Splunk Search

Last indexed event is in the future

r_devos
Explorer

I've noticed that the last indexed event in my Splunk instance is set to 19 Jan 2038.
I have tried to find this event with the following search query:
host=* | head 5. But this search just returns the latest events of today, not the ones of the year 2038. Searching with a custom time didn't work either: Splunk incorrectly states that the end date is before the start date when you try to search in the year 2038. Searching with the keywords latest and earliest also didn't find this event.

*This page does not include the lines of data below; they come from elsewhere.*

(** Waiting: the caller is parked on [q] under [sp] and the best ready job
    runs, or there is none. *)
Lemma job_exec_wait_spec q sp cs i :
  exec_ok cs -> current_job cs = Z.of_nat i -> (i < JOB_EXEC_MAX_RESIDENT)%nat ->
  state_of cs i = JOB_EXEC_RUNNING ->
  (job_exec_wait q sp (Some cs) = Halt /\
   best (fun j => is_ready (slot cs j)) (prio_of cs) JOB_EXEC_MAX_RESIDENT None) \/
  exists cs' n rsp, job_exec_wait q sp (Some cs) = Switch cs' rsp /\
    best (fun j => is_ready (slot cs j)) (prio_of cs) JOB_EXEC_MAX_RESIDENT (Some n) /\
    switched cs cs' (Some i) n rsp
      (fun x => set_rsp sp (set_waiting q (set_state JOB_EXEC_BLOCKED x))).
Proof.
  intros Hok Hcur Hi Hrun. pose proof (eo_len _ Hok) as Hlen.
  unfold job_exec_wait, in_table. rewrite Hcur. rewrite (proj2 (Z.leb_le _ _)), (proj2 (Z.ltb_lt _ _)) by lia.
  cbn [andb negb]. rewrite Nat2Z.id. set (cs1 := update i (set_waiting q) (update i (set_state JOB_EXEC_BLOCKED) cs)).
  assert (slot cs1 i = set_waiting q (set_state JOB_EXEC_BLOCKED (slot cs i))) as Hme by (unfold cs1; by slots).
  assert (forall j, j <> i -> slot cs1 j = slot cs j) as Hne by (intros j Hj; unfold cs1; by slots).
  assert (length (job_table cs1) = JOB_EXEC_MAX_RESIDENT) as Hlen1 by (unfold cs1; by rewrite !length_update).
  assert (best (fun j => is_ready (slot cs j)) (prio_of cs) JOB_EXEC_MAX_RESIDENT (pick_slot is_ready cs1)) as Hb.
  { assert (forall j, is_ready (slot cs1 j) = is_ready (slot cs j)) as Er.
    { intros j. destruct (decide (j = i)) as [->|]; [|by rewrite Hne].
      rewrite Hme. unfold is_ready. cbn. fold (state_of cs i). unfold state_of in Hrun. fold (slot cs i) in Hrun. by rewrite Hrun. }
    assert (forall j, prio_of cs1 j = prio_of cs j) as Ep.
    { intros j. unfold prio_of. destruct (decide (j = i)) as [->|]; [by rewrite Hme|by rewrite Hne]. }
    apply (best_ext _ (prio_of cs1)); [done|]. pose proof (pick_slot_best is_ready cs1) as Hp.
    destruct (pick_slot is_ready cs1) as [b|]; simpl in Hp |- *; [|intros; rewrite <- Er; by apply Hp].
    rewrite <- Er. destruct Hp as (? & ? & Hp). split_and!; [done..|]. intros j Hj HPj. apply Hp; [done|]. by rewrite Er. }
  unfold pick_highest_priority_ready. destruct (pick_slot is_ready cs1) as [n|]; [right|by left].
  destruct Hb as (Hn & Hrdy & Hb). assert (n <> i) as Hni.
  { intros ->. unfold is_ready in Hrdy. apply bool_decide_eq_true in Hrdy. unfold state_of in Hrun. unfold slot in Hrdy. congruence. }
  do 3 eexists. split; [reflexivity|]. split; [done|]. split.
  - rewrite length_update. change (job_table (set_current ?x ?c)) with (job_table c). rewrite length_update. congruence.
  - done.
  - slots. rewrite Hne by done. by destruct (slot cs n).
  - fold (slot (set_current (Z.of_nat n) (update n (set_state JOB_EXEC_RUNNING) cs1)) n). slots. by rewrite Hne.
  - intros j [= <-]. split; [done|]. slots. by rewrite Hme.
  - intros j Hj Hm. slots. apply Hne. congruence.
Qed.
Lemma mark_absent_keeps x c p : inv x c -> p mod PAGE_SIZE = 0 -> exists c', inv (fst (pagefault_mark_absent p x)) c'.
Proof.
  intros H Hp. pose proof H as [E Hl Ho (Hs & Hc & Hu) Ht]. unfold pagefault_mark_absent. rewrite E.
  destruct (page_entry c p) as [a|] eqn:Ea; [|by exists c].
  assert (pf_have_split c = true) as Hh by (unfold page_entry in Ea; by destruct (pf_have_split c)). rewrite Hh in Ht.
  pose proof (page_entry_split c (mem x) p Ht Hp) as Hpe. rewrite Ea in Hpe. destruct Hpe as (_ & i & Hi & -> & ->).
  set (p := pf_split_base c + i * PAGE_SIZE). case_match eqn:Eg; [by exists c|].
  apply orb_false_iff in Eg as [_ Eg]. destruct (register_streamed_spec p c) as (R1 & R2 & R3 & R4 & R5 & R6 & R7 & R8).
  exists (register_streamed p c). cbn [fst]. destruct (so_l3 c _ Ht i Hi) as [O1 O2 O3 O4 O5].
  destruct (clear_valid (mem x (slot_addr (pf_l3 c) i))) as (F1 & F2 & F3 & F4).
  assert (In p (pf_streamed (register_streamed p c))) as Hin.
  { apply R8. destruct (registered (pf_streamed c) p); [by left|]. right. cbn in Eg. apply Nat.eqb_neq in Eg.
    unfold MAX_STREAMED_PAGES in *. lia. }
  apply (mark_keeps x c); auto; [congruence|congruence|split; [auto|by rewrite R4]| |by intros; rewrite R4|by intros q; rewrite R4; left].
  rewrite R4, R5. split; [by rewrite F4|done|by rewrite F3|by rewrite F1|by rewrite F1, F3].
Qed.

So my question is: how do I find this event and how do I get rid of it? (I would include screen shots but it doesn't let me because my karma is too low)

Tags (3)
0 Karma

andreasz
Path Finder

I think your metadata are corrupt.

You can see the corrupted metadata with the following statement:

| metadata type=sourcetypes | stats max(lastTime) as max | eval max=strftime(max,"%c")

max

Tue Jan 19 04:14:07 2038

Here you can find a description how to check and repair Metadata:
http://wiki.splunk.com/Check_and_Repair_Metadata

andreasz
Path Finder

sorry, I forgot to mention, that you have to set the timeline to: Real time -> All Time (real time)
Than you should see the result

0 Karma

r_devos
Explorer

Thanks for your answer. I tried the search you mentioned but it returned the latest event of today, not the one of 2038. (I also tried setting a custom time, but this didn't help either).
To make matters worse, after trying to repair the metadata, Splunkd refuses to start again (Splunkweb starts just fine).
Fortunately this was just a test set-up, I'll start again from scratch and I just hope this problem doesn't return.

0 Karma

r_devos
Explorer

Thank you for your answers so far, unfortunately I still have not found the event from January 2038.
I've tried with 'latest' but it didn't show any events for the year 2038.
When I tried with earliest=+1d I got the following error message "Failed to start search on peer '...'."
Splunk is running on Windows Server 2008 R2 (x64), so the UNIX time "ending" on 19 Jan 2038 is probably not the root cause. I have however one Linux server sending event data to Splunk, so maybe that Linux server sent an event with a corrupt time stamp...

0 Karma

kristian_kolb
Ultra Champion

host=* earliest=+1d

will let you find events from the future, so-to-speak.

0 Karma

rgcurry
Contributor

The problem with year 2038 may be due to UNIX Epoch time if your Splunk instance is running on a 32-bit UNIX system. Note the following:

"At 03:14:08 UTC on 19 January 2038, 32-bit versions of the Unix time stamp will cease to work, as it will overflow the largest value that can be held in a signed 32-bit number. ..."

Retrieved May 15, 2013 from http://en.wikipedia.org/wiki/Unix_time.

sdaniels
Splunk Employee
Splunk Employee

Sounds like a timestamping format issue. Can you find the event by doing this: 'latest=26y' or is that what you tried already?